Hello!
I've got a small question regarding limma and couldn't find a direct answer anywhere: Does it make sense to perform limma on only a subset of genes?
An example: I am only interested in if there are differences in gene expression between the groups of interest in 700 previously defined genes that had been identified (by limma) in another independent experiment (using a different experimental technology). So one could say it would make sense to test only the 700 genes in order to reduce the multiple testing burden. But I was wondering if this would make
sense, as limma (eBayes) borrows information across all genes. There are about 50 biological replicates per group available.
Would you recommend to 'feed' limma only with the 700 genes of interest, or to perform the analysis on all genes and do the filtering afterwards?
Best,
Simone
No cheating is involved. Under the null hypothesis, the moderated tests in the EB framework should produce uniformly distributed p-values. This is true regardless of the number of genes that are used (given that there are enough genes for stable estimation of some parameters). So long as your manner of selecting the subset is independent of the contrast of interest, the ensuing application of the BH method to the p-values in the subset is valid.
Thank you for the explanation, this is very helpful. Actually the subset of interest in my case is not really independent of the contrast of interest, because the contrast itself is exactly the same as the one used for defining the subset of genes, just on a different dataset of biologically different (but not independent either, I would say) data.

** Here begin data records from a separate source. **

(** * The judge session of api/v2.js

    A shallow embedding of [get_job] and of the [/judge] WebSocket endpoint
    of [src/api/src/api/v2.js]: the JSON values the handlers inspect, the
    request validation, the closure variables of one session, and the
    handlers themselves written in a small monad whose suspension points are
    the [await]s of the source. *)

From Stdlib Require Import ZArith List String Bool Lia.
Import ListNotations.
Local Open Scope string_scope.
Local Open Scope list_scope.
Local Open Scope Z_scope.

(** ** JavaScript values *)

(** What [JSON.parse] can return, plus [undefined] (the value of a property
    that is absent).  Numbers are the integers: every quantity the handlers
    compare or add is a count of milliseconds, bytes or tests.  An object is
    the list of its properties, each name once. *)
#[warnings="-register-all"]
Inductive JsVal : Type :=
| VUndef
| VNull
| VBool (b : bool)
| VNum (n : Z)
| VStr (s : string)
| VArr (items : list JsVal)
| VObj (fields : list (string * JsVal)).

(** [!!v] *)
Definition truthy (v : JsVal) : bool :=
  match v with
  | VUndef | VNull => false
  | VBool b => b
  | VNum n => negb (n =? 0)
  | VStr s => negb (s =? "")%string
  | VArr _ | VObj _ => true
  end.

(** [a || b] *)
Definition js_or (a b : JsVal) : JsVal := if truthy a then a else b.

(** [a ?? b] *)
Definition js_nullish (a b : JsVal) : JsVal :=
  match a with
  | VUndef | VNull => b
  | _ => a
  end.

(** [typeof v === 'string'] and [typeof v === 'number'] *)
Definition is_string (v : JsVal) : bool :=
  match v with VStr _ => true | _ => false end.

Definition is_number (v : JsVal) : bool :=
  match v with VNum _ => true | _ => false end.

Fixpoint assoc (k : string) (fs : list (string * JsVal)) : JsVal :=
  match fs with
  | [] => VUndef
  | (k', v) :: fs' => if (k =? k')%string then v else assoc k fs'
  end.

More clearly: I have one model testing for differential expression which identified a list of differentially expressed genes between different groups. For the same groups (and even the same individuals) I have DNA methylation data (transformed to be suitable for limma, following recommendations of Gordon Smyth and Alicia Oshlack in this context) and want to apply the same contrasts, but at this point I am only interested in the methylation profiles of the subset of my genes of interest. This is where the question of if and at which point of the analysis removing the rest of the genes makes sense (and is valid) appeared.
If I understand correctly, you've used the differential expression data to define a subset of DE genes. Now you're testing for differential methylation throughout the genes in that subset. I think that's fine, as the selection of your subset is blind to differential methylation p-values. Specifically, the p-values will be still be uniformly distributed for any true nulls in your subset, so application of the BH method will be valid.
More succintly, the independence I was talking about refers to the stochastic sampling of p-values under the null hypothesis. Otherwise, you might end up keeping only the small p-values, leading to an excess of false rejections and loss of type I error control. Independence between the underlying biological truths of each dataset (i.e., whether or not there is truly differential expression/methylation for a gene) is not required.
Yes, you understood correctly. I was already suspecting that the independence you wrote about was more of a technical nature regarding the way the p-values are obtained, nevertheless I wanted to be sure, so thank you very much for the further clarification and the helpful discussion.